Excerpted data START

(** * jrnl: date resolution, entry opening and timestamp writing

    A shallow embedding of [src/jrnl/jrnl.py] ([main], [writeTimestamp],
    [openEntry]) together with the properties of its specification.

    Layout:
    - [PyStr]    : the string operations the program uses ([in],
                   [endswith], splitting into lines);
    - [Datetime] : the part of Python's [datetime] the program uses
                   (fields, ordinals, day arithmetic, [strftime]);
    - [Os]       : the file store behind [os.path] and [open];
    - the program itself, over a small state-and-exception monad;
    - the theorems. *)

From Stdlib Require Import ZArith Lia Ascii String List Bool.
From stdpp Require Import gmap strings list fin_maps.

Local Open Scope Z_scope.

(* ===================================================================== *)
(** ** Python strings *)
(* ===================================================================== *)

Module PyStr.

Definition newline : ascii := "010"%char.

(** ["\n"] *)
Definition nl : string := String newline "".

(** [s.startswith(pre)] *)
Fixpoint startswith (s pre : string) {struct pre} : bool :=
  match pre, s with
  | EmptyString, _ => true
  | String _ _, EmptyString => false
  | String a pre', String b s' => Ascii.eqb a b && startswith s' pre'
  end.

(** [sub in s]: [sub] occurs in [s] as a contiguous substring. *)
Fixpoint contains (sub s : string) : bool :=
  startswith s sub ||
  match s with
  | EmptyString => false
  | String _ s' => contains sub s'
  end.

(** [s.endswith(suf)]: some suffix of [s] is [suf]. *)
Fixpoint endswith (s suf : string) : bool :=
  String.eqb s suf ||
  match s with
  | EmptyString => false
  | String _ s' => endswith s' suf
  end.

(** [s.split("\n")]: the lines of a text; a text with [n] newline
    characters has [n + 1] lines, the last one possibly empty. *)
Fixpoint lines (s : string) : list string :=
  match s with
  | EmptyString => [EmptyString]
  | String c s' =>
      if Ascii.eqb c newline then EmptyString :: lines s'
      else match lines s' with
           | l :: ls => String c l :: ls
           | [] => [String c EmptyString]
           end
  end.

(** [bool * str], as in [printNewLine * "\n"]. *)
Definition repeat_bool (b : bool) (s : string) : string :=
  if b then s else "".

(** No newline character in [s]. *)
Fixpoint one_line (s : string) : bool :=
  match s with
  | EmptyString => true
  | String c s' => negb (Ascii.eqb c newline) && one_line s'
  end.

(** Number of lines of [s] equal to [l]. *)
Definition count_line (l s : string) : nat :=
  List.length (List.filter (String.eqb l) (lines s)).

End PyStr.

(* ===================================================================== *)
(** ** Python's datetime *)
(* ===================================================================== *)

Module Datetime.

(** A [datetime.datetime] object (naive, no time zone). *)
Record datetime : Type := mkDatetime {
  year : Z;
  month : Z;
  day : Z;
  hour : Z;
  minute : Z;
  second : Z;
  microsecond : Z
}.

Definition MINYEAR : Z := 1.
Definition MAXYEAR : Z := 9999.

Definition is_leap (y : Z) : bool :=
  (y mod 4 =? 0) && (negb (y mod 100 =? 0) || (y mod 400 =? 0)).

Definition DAYS_IN_MONTH : list Z :=
  [-1; 31; 28; 31; 30; 31; 30; 31; 31; 30; 31; 30; 31].

Definition DAYS_BEFORE_MONTH : list Z :=
  [-1; 0; 31; 59; 90; 120; 151; 181; 212; 243; 273; 304; 334].

Definition table (t : list Z) (i : Z) : Z := nth (Z.to_nat i) t 0.

Definition days_before_year (y : Z) : Z :=
  let y' := y - 1 in y' * 365 + y' / 4 - y' / 100 + y' / 400.

Definition days_in_month (y m : Z) : Z :=
  if (m =? 2) && is_leap y then 29 else table DAYS_IN_MONTH m.

Definition days_before_month (y m : Z) : Z :=
  table DAYS_BEFORE_MONTH m + (if (m >? 2) && is_leap y then 1 else 0).

(** Day number of a date, 0001-01-01 being day 1. *)
Definition ymd2ord (y m d : Z) : Z :=
  days_before_year y + days_before_month y m + d.

Definition DI400Y : Z := 146097.
Definition DI100Y : Z := 36524.
Definition DI4Y : Z := 1461.

(** The date of a day number (proleptic Gregorian calendar). *)
Definition ord2ymd (n : Z) : Z * Z * Z :=
  let n := n - 1 in
  let n400 := n / DI400Y in
  let n := n mod DI400Y in
  let y := n400 * 400 + 1 in
  let n100 := n / DI100Y in
  let n := n mod DI100Y in
  let n4 := n / DI4Y in
  let n := n mod DI4Y in
  let n1 := n / 365 in
  let n := n mod 365 in
  let y := y + n100 * 100 + n4 * 4 + n1 in
  if (n1 =? 4) || (n100 =? 4) then (y - 1, 12, 31)
  else
    let leapyear := (n1 =? 3) && (negb (n4 =? 24) || (n100 =? 3)) in
    let m := Z.shiftr (n + 50) 5 in
    let preceding :=
      table DAYS_BEFORE_MONTH m + (if (m >? 2) && leapyear then 1 else 0) in
    if preceding >? n then
      let m := m - 1 in
      let preceding :=
        preceding
        - (table DAYS_IN_MONTH m + (if (m =? 2) && leapyear then 1 else 0)) in
      (y, m, n - preceding + 1)
    else (y, m, n - preceding + 1).

Definition MAXORDINAL : Z := 3652059.

(** [t.toordinal()] *)
Definition toordinal (t : datetime) : Z :=
  ymd2ord (year t) (month t) (day t).

(** The invariant every [datetime] object satisfies. *)
Definition valid (t : datetime) : Prop :=
  MINYEAR <= year t <= MAXYEAR /\
  1 <= month t <= 12 /\
  1 <= day t <= days_in_month (year t) (month t) /\
  0 <= hour t < 24 /\ 0 <= minute t < 60 /\
  0 <= second t < 60 /\ 0 <= microsecond t < 1000000.
(** [width, height := icon.ViewBox.W, icon.ViewBox.H] with the 512x512
    default. *)
Definition intrinsic (icon : SvgIcon) : float64 * float64 :=
  if eq (ViewBox_W icon) zero || eq (ViewBox_H icon) zero
  then (f64 512 0, f64 512 0)
  else (ViewBox_W icon, ViewBox_H icon).

(** [if scale < 1 { scale = 1 }; if scale > 4 { scale = 4 }] *)
Definition clampScale (scale : float32) : float32 :=
  let scale := if lt scale one32 then one32 else scale in
  let scale := if gt scale four32 then four32 else scale in
  scale.

(** [renderWidth, renderHeight] for the clamped scale. *)
Definition renderDims (width height : float64) (scale : float32)
  : option (Z * Z) :=
  Scaling.bind (to_int (mul64 width (f64_of_f32 scale))) (fun renderWidth =>
  Scaling.bind (to_int (mul64 height (f64_of_f32 scale))) (fun renderHeight =>
  Some (renderWidth, renderHeight))).

(** The loops that initialise the working canvas with transparent
    pixels. *)
Definition clear (renderWidth renderHeight : Z) (img : RGBA) : RGBA :=
  for_lt 0 renderHeight
    (fun y => for_lt 0 renderWidth
       (fun x p => RGBA_Set p x y (color.RGBA 0 0 0 0)))
    img.

(** [srcX := int(float64(x) * float64(scale))] *)
Definition src (v : Z) (scale : float32) : option Z :=
  to_int (mul64 (f64_of_int v) (f64_of_f32 scale)).

(** The body of the inner downsampling loop. *)
Definition sample (img : RGBA) (scale : float32) (renderWidth renderHeight : Z)
    (y x : Z) (acc : option RGBA) : option RGBA :=
  Scaling.bind acc (fun finalImg =>
  Scaling.bind (src x scale) (fun srcX =>
  Scaling.bind (src y scale) (fun srcY =>
  if (srcX <? renderWidth) && (srcY <? renderHeight)
  then Some (RGBA_Set finalImg x y (RGBA_At img srcX srcY))
  else Some finalImg))).

(** The block guarded by [scale != 1.0]. *)
Definition downsample (img : RGBA) (width height : float64) (scale : float32)
    (renderWidth renderHeight : Z) : option RGBA :=
  Scaling.bind (to_int width) (fun iw =>
  Scaling.bind (to_int height) (fun ih =>
  Scaling.bind (NewRGBA (Rect 0 0 iw ih)) (fun finalImg =>
  for_lt 0 ih
    (fun y => for_lt 0 iw (sample img scale renderWidth renderHeight y))
    (Some finalImg)))).

(** The working canvas after [icon.Draw], for the clamped scale. *)
Definition canvas (icon : SvgIcon) (scale : float32) : option RGBA :=
  let '(width, height) := intrinsic icon in
  Scaling.bind (renderDims width height scale) (fun '(renderWidth, renderHeight) =>
  Scaling.bind (NewRGBA (Rect 0 0 renderWidth renderHeight)) (fun img =>
  let img := clear renderWidth renderHeight img in
  Some (Draw icon (mul64 width (f64_of_f32 scale))
                  (mul64 height (f64_of_f32 scale)) img))).

(** The part of [loadSVGWithScale] that follows the clamp. *)
Definition render (icon : SvgIcon) (scale : float32) : option RGBA :=
  let '(width, height) := intrinsic icon in
  Scaling.bind (renderDims width height scale) (fun '(renderWidth, renderHeight) =>
  Scaling.bind (canvas icon scale) (fun img =>
  if ne scale one32
  then downsample img width height scale renderWidth renderHeight
  else Some img)).

(** [loadSVGWithScale] from the parsed icon on; [None] is a panic or a
    conversion whose result the language does not define. *)
Definition rasterize (icon : SvgIcon) (scale : float32) : option RGBA :=
  render icon (clampScale scale).

(** What the downsampling pass reads for the sample coordinates
    [(sx, sy)]. *)
Definition sampled (img : RGBA) (renderWidth renderHeight sx sy : Z)
  : color.Color :=
  if (sx <? renderWidth) && (sy <? renderHeight)
  then RGBA_At img sx sy else color.transparent.

(** The pixel [(px, py)] is visited before the loops reach [(x, y)]. *)
Definition visited (y x px py : Z) : bool :=
  (py <? y) || ((py =? y) && (px <? x)).

(** The state of the downsampling loops at [(x, y)], where [fx] gives the
    sample coordinate of an output coordinate. *)
Definition downsampled (img : RGBA) (fx : Z -> Z)
    (renderWidth renderHeight iw ih y x : Z) (acc : option RGBA) : Prop :=
  exists p,
    acc = Some p /\ wf p /\ RGBA_Rect p = Rectangle_ (Pt 0 0) (Pt iw ih) /\
    forall px py, 0 <= px < iw -> 0 <= py < ih ->
      RGBA_At p px py =
        if visited y x px py
        then sampled img renderWidth renderHeight (fx px) (fx py)
        else color.transparent.

(** The external rasteriser draws into the canvas it is given. *)
Definition draws_in_place (icon : SvgIcon) : Prop :=
  forall w h p, wf p -> wf (Draw icon w h p) /\
                        RGBA_Rect (Draw icon w h p) = RGBA_Rect p.

(** *** [loadSVG] after parsing

    The older loader has its own copy of the steps, written with the
    [float64] variable [scale := 2.0]. *)

(** [scale := 2.0] *)
Definition fixedScale : float64 := f64 2 0.

(** [renderWidth := int(width * scale)], [renderHeight := int(height * scale)] *)
Definition renderDimsFixed (width height : float64) : option (Z * Z) :=
  Scaling.bind (to_int (mul64 width fixedScale)) (fun renderWidth =>
  Scaling.bind (to_int (mul64 height fixedScale)) (fun renderHeight =>
  Some (renderWidth, renderHeight))).

(** [srcX := int(float64(x) * scale)] *)
Definition srcFixed (v : Z) : option Z :=
  to_int (mul64 (f64_of_int v) fixedScale).

(** The body of the inner downsampling loop of [loadSVG]. *)
Definition sampleFixed (img : RGBA) (renderWidth renderHeight : Z)
    (y x : Z) (acc : option RGBA) : option RGBA :=
  Scaling.bind acc (fun finalImg =>
  Scaling.bind (srcFixed x) (fun srcX =>
  Scaling.bind (srcFixed y) (fun srcY =>
  if (srcX <? renderWidth) && (srcY <? renderHeight)
  then Some (RGBA_Set finalImg x y (RGBA_At img srcX srcY))
  else Some finalImg))).

(** The block guarded by [scale != 1.0] in [loadSVG]. *)
Definition downsampleFixed (img : RGBA) (width height : float64)
    (renderWidth renderHeight : Z) : option RGBA :=
  Scaling.bind (to_int width) (fun iw =>
  Scaling.bind (to_int height) (fun ih =>
  Scaling.bind (NewRGBA (Rect 0 0 iw ih)) (fun finalImg =>
  for_lt 0 ih
    (fun y => for_lt 0 iw (sampleFixed img renderWidth renderHeight y))
    (Some finalImg)))).

(** [loadSVG] from the parsed icon on. *)
Definition renderFixed (icon : SvgIcon) : option RGBA :=
  let '(width, height) := intrinsic icon in
  Scaling.bind (renderDimsFixed width height) (fun '(renderWidth, renderHeight) =>
  Scaling.bind (NewRGBA (Rect 0 0 renderWidth renderHeight)) (fun img =>
  let img :=
    for_lt 0 renderHeight
      (fun y => for_lt 0 renderWidth
         (fun x p => RGBA_Set p x y (color.RGBA 0 0 0 0)))
      img in
  let img := Draw icon (mul64 width fixedScale) (mul64 height fixedScale) img in
  if ne fixedScale (f64 1 0)
  then downsampleFixed img width height renderWidth renderHeight
  else Some img)).

End Rasterizer.

(** ** A sample icon *)

Module RasterSamples.
Import Float image Rasterizer.

(** A 2x3 icon whose rasterisation puts one opaque red pixel at (2, 4) of
    the working canvas. *)
Definition dot_icon : SvgIcon :=
  SvgIcon_ (f64 2 0) (f64 3 0)
           (fun _ _ p => RGBA_Set p 2 4 (color.RGBA 255 0 0 255)).

End RasterSamples.

(** ** Strings and paths *)

Module GoStrings.

Definition byte_of (c : ascii) : N := N_of_ascii c.

(** A byte below [utf8.RuneSelf]. *)
Definition is_ascii_byte (c : ascii) : bool := (byte_of c <? 128)%N.

Fixpoint isASCII (s : string) : bool :=
  match s with
  | EmptyString => true
  | String c rest => is_ascii_byte c && isASCII rest
  end.

(** ['A' <= c && c <= 'Z'] and [c += 'a' - 'A']. *)
Definition lower_byte (c : ascii) : ascii :=
  if ((65 <=? byte_of c) && (byte_of c <=? 90))%N
  then ascii_of_N (byte_of c + 32) else c.

Fixpoint lower_bytes (s : string) : string :=
  match s with
  | EmptyString => EmptyString
  | String c rest => String (lower_byte c) (lower_bytes rest)
  end.

(** [strings.ToLower]: the byte-wise path for ASCII strings; otherwise
    the mapping of [unicode.ToLower] over the runes, which the standard
    library's tables give. *)
Definition ToLower (unicode_lower : string -> string) (s : string) : string :=
  if isASCII s then lower_bytes s else unicode_lower s.

(** [os.IsPathSeparator] *)
Definition is_sep (c : ascii) : bool := (byte_of c =? 47)%N.

(** The backward loop of [filepath.Ext] over the reversed path; [acc] is
    the suffix already passed. *)
Fixpoint ext_scan (rev_path : list ascii) (acc : string) : string :=
  match rev_path with
  | [] => EmptyString
  | c :: rest =>
      if is_sep c then EmptyString
      else if (byte_of c =? 46)%N then String c acc
      else ext_scan rest (String c acc)
  end.

(** [filepath.Ext] *)
Definition Ext (path : string) : string :=
  ext_scan (rev (list_ascii_of_string path)) EmptyString.

End GoStrings.

(** ** Orchestrator: [ScaleImage] with its input and output *)

Module Orchestrator.
Import Float image.

(** The reconstruction filters of the resampling library. *)
Inductive ResampleFilter : Type := NearestNeighbor | Linear | CatmullRom | Lanczos.

(** The collaborators outside the processor: the file system, the
    decoders and the vector parser, the resampler, the encoders, the
    tables of [unicode.ToLower], [filepath.Dir], and what the platform
    yields for a float-to-int conversion the language leaves open, and
    whether [Stat] on the output file succeeds. *)
Record Env : Type := Env_ {
  fs_open : string -> bool;
  fs_read_all : string -> option string;
  svg_parse : string -> option Rasterizer.SvgIcon;
  png_decode : string -> option Image;
  jpeg_decode : string -> option Image;
  image_decode : string -> option Image;
  resize : Image -> Z -> Z -> ResampleFilter -> Image;
  mkdir_all : string -> bool;
  fs_create : string -> bool;
  png_encode : Image -> bool;
  jpeg_encode : Image -> Z -> bool;
  webp_options : float32 -> bool;
  webp_encode : Image -> float32 -> bool;
  unicode_lower : string -> string;
  path_dir : string -> string;
  impl_dims : Z -> Z -> float32 -> Z -> Z -> Z * Z;
  impl_quality : float32 -> Z;
  fs_stat : string -> bool
}.

(** Input and output actions, in the order they happen. *)
Inductive event : Type :=
| EvOpen (path : string)
| EvRead (path : string)
| EvClose (path : string)
| EvPrint (format : string)
| EvMkdirAll (dir : string)
| EvCreate (path : string)
| EvWrite (path : string)
| EvStat (path : string).

(** The actions that touch the output location. *)
Definition is_output (e : event) : bool :=
  match e with
  | EvMkdirAll _ | EvCreate _ | EvWrite _ | EvStat _ => true
  | _ => false
  end.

Excerpted data END

Working from the data above, extract solely the lines from the one containing "Definition downsample (img" through the one containing "(** The part", exactly as they appear, both included.

[Response to the exercise]:
Definition downsample (img : RGBA) (width height : float64) (scale : float32)
    (renderWidth renderHeight : Z) : option RGBA :=
  Scaling.bind (to_int width) (fun iw =>
  Scaling.bind (to_int height) (fun ih =>
  Scaling.bind (NewRGBA (Rect 0 0 iw ih)) (fun finalImg =>
  for_lt 0 ih
    (fun y => for_lt 0 iw (sample img scale renderWidth renderHeight y))
    (Some finalImg)))).

(** The working canvas after [icon.Draw], for the clamped scale. *)
Definition canvas (icon : SvgIcon) (scale : float32) : option RGBA :=
  let '(width, height) := intrinsic icon in
  Scaling.bind (renderDims width height scale) (fun '(renderWidth, renderHeight) =>
  Scaling.bind (NewRGBA (Rect 0 0 renderWidth renderHeight)) (fun img =>
  let img := clear renderWidth renderHeight img in
  Some (Draw icon (mul64 width (f64_of_f32 scale))
                  (mul64 height (f64_of_f32 scale)) img))).

(** The part of [loadSVGWithScale] that follows the clamp. *)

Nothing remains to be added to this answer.